▸ **Aim of the task**
Return the entries in full, exactly as written.

▸ **Saved entries**
_ _ _

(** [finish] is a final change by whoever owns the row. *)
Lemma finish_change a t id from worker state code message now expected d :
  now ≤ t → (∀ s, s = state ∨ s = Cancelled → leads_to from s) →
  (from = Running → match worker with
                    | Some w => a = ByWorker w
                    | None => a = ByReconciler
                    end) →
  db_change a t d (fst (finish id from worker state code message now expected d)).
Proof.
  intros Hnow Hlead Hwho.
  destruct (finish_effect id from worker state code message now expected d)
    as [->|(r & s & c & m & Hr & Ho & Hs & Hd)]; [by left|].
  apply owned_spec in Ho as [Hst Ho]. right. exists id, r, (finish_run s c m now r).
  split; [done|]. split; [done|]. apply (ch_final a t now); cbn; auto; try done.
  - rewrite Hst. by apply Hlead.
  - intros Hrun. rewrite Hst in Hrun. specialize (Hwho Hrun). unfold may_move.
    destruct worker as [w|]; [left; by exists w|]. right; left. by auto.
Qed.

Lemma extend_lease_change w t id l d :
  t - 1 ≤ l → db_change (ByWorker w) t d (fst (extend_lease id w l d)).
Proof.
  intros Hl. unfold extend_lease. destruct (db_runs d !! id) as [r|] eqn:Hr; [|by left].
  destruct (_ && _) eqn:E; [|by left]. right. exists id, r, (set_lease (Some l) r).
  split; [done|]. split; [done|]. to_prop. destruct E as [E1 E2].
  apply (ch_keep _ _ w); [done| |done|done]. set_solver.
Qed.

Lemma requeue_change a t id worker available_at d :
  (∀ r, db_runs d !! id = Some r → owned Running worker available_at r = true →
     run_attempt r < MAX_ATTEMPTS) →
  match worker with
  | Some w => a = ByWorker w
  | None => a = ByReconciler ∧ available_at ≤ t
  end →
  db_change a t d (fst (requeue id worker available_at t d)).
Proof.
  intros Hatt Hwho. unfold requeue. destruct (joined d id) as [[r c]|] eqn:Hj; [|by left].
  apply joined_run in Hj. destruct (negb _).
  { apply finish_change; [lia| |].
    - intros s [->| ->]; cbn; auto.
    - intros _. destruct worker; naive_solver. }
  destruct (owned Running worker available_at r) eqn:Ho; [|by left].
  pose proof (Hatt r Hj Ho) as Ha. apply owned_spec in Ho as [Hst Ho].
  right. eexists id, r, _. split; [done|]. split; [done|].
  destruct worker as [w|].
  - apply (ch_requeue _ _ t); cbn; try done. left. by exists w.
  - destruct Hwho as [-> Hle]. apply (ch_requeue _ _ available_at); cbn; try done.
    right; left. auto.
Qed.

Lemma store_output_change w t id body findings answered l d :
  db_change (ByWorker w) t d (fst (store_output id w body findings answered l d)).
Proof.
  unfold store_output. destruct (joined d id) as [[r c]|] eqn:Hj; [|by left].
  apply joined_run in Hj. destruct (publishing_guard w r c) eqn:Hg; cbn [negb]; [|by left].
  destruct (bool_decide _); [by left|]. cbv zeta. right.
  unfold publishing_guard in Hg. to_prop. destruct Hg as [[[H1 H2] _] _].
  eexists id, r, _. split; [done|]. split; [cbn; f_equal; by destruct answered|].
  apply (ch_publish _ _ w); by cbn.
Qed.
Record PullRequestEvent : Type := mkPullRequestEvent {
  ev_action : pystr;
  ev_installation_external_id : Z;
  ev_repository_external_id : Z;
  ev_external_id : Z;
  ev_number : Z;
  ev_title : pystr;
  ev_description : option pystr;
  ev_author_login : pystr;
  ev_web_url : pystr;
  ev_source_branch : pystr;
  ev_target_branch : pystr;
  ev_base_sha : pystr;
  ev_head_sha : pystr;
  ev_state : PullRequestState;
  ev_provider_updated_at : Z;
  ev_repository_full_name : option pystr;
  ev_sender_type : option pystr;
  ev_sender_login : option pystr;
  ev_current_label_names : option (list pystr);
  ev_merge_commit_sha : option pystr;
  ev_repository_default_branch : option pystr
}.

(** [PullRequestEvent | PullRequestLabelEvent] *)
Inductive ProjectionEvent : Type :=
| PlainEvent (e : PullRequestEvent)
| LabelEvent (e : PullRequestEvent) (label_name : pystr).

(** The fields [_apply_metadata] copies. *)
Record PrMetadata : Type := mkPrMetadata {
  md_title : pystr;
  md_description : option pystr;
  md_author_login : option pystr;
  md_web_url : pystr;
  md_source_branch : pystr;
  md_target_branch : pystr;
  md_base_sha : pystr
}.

_ _ _

▸ **Response to the exercise**
(** [finish] is a final change by whoever owns the row. *)
Lemma finish_change a t id from worker state code message now expected d :
  now ≤ t → (∀ s, s = state ∨ s = Cancelled → leads_to from s) →
  (from = Running → match worker with
                    | Some w => a = ByWorker w
                    | None => a = ByReconciler
                    end) →
  db_change a t d (fst (finish id from worker state code message now expected d)).
Proof.
  intros Hnow Hlead Hwho.
  destruct (finish_effect id from worker state code message now expected d)
    as [->|(r & s & c & m & Hr & Ho & Hs & Hd)]; [by left|].
  apply owned_spec in Ho as [Hst Ho]. right. exists id, r, (finish_run s c m now r).
  split; [done|]. split; [done|]. apply (ch_final a t now); cbn; auto; try done.
  - rewrite Hst. by apply Hlead.
  - intros Hrun. rewrite Hst in Hrun. specialize (Hwho Hrun). unfold may_move.
    destruct worker as [w|]; [left; by exists w|]. right; left. by auto.
Qed.

Lemma extend_lease_change w t id l d :
  t - 1 ≤ l → db_change (ByWorker w) t d (fst (extend_lease id w l d)).
Proof.
  intros Hl. unfold extend_lease. destruct (db_runs d !! id) as [r|] eqn:Hr; [|by left].
  destruct (_ && _) eqn:E; [|by left]. right. exists id, r, (set_lease (Some l) r).
  split; [done|]. split; [done|]. to_prop. destruct E as [E1 E2].
  apply (ch_keep _ _ w); [done| |done|done]. set_solver.
Qed.

Lemma requeue_change a t id worker available_at d :
  (∀ r, db_runs d !! id = Some r → owned Running worker available_at r = true →
     run_attempt r < MAX_ATTEMPTS) →
  match worker with
  | Some w => a = ByWorker w
  | None => a = ByReconciler ∧ available_at ≤ t
  end →
  db_change a t d (fst (requeue id worker available_at t d)).
Proof.
  intros Hatt Hwho. unfold requeue. destruct (joined d id) as [[r c]|] eqn:Hj; [|by left].
  apply joined_run in Hj. destruct (negb _).
  { apply finish_change; [lia| |].
    - intros s [->| ->]; cbn; auto.
    - intros _. destruct worker; naive_solver. }
  destruct (owned Running worker available_at r) eqn:Ho; [|by left].
  pose proof (Hatt r Hj Ho) as Ha. apply owned_spec in Ho as [Hst Ho].
  right. eexists id, r, _. split; [done|]. split; [done|].
  destruct worker as [w|].
  - apply (ch_requeue _ _ t); cbn; try done. left. by exists w.
  - destruct Hwho as [-> Hle]. apply (ch_requeue _ _ available_at); cbn; try done.
    right; left. auto.
Qed.

Lemma store_output_change w t id body findings answered l d :
  db_change (ByWorker w) t d (fst (store_output id w body findings answered l d)).
Proof.
  unfold store_output. destruct (joined d id) as [[r c]|] eqn:Hj; [|by left].
  apply joined_run in Hj. destruct (publishing_guard w r c) eqn:Hg; cbn [negb]; [|by left].
  destruct (bool_decide _); [by left|]. cbv zeta. right.
  unfold publishing_guard in Hg. to_prop. destruct Hg as [[[H1 H2] _] _].
  eexists id, r, _. split; [done|]. split; [cbn; f_equal; by destruct answered|].
  apply (ch_publish _ _ w); by cbn.
Qed.
Record PullRequestEvent : Type := mkPullRequestEvent {
  ev_action : pystr;
  ev_installation_external_id : Z;
  ev_repository_external_id : Z;
  ev_external_id : Z;
  ev_number : Z;
  ev_title : pystr;
  ev_description : option pystr;
  ev_author_login : pystr;
  ev_web_url : pystr;
  ev_source_branch : pystr;
  ev_target_branch : pystr;
  ev_base_sha : pystr;
  ev_head_sha : pystr;
  ev_state : PullRequestState;
  ev_provider_updated_at : Z;
  ev_repository_full_name : option pystr;
  ev_sender_type : option pystr;
  ev_sender_login : option pystr;
  ev_current_label_names : option (list pystr);
  ev_merge_commit_sha : option pystr;
  ev_repository_default_branch : option pystr
}.

(** [PullRequestEvent | PullRequestLabelEvent] *)
Inductive ProjectionEvent : Type :=
| PlainEvent (e : PullRequestEvent)
| LabelEvent (e : PullRequestEvent) (label_name : pystr).

(** The fields [_apply_metadata] copies. *)
Record PrMetadata : Type := mkPrMetadata {
  md_title : pystr;
  md_description : option pystr;
  md_author_login : option pystr;
  md_web_url : pystr;
  md_source_branch : pystr;
  md_target_branch : pystr;
  md_base_sha : pystr
}.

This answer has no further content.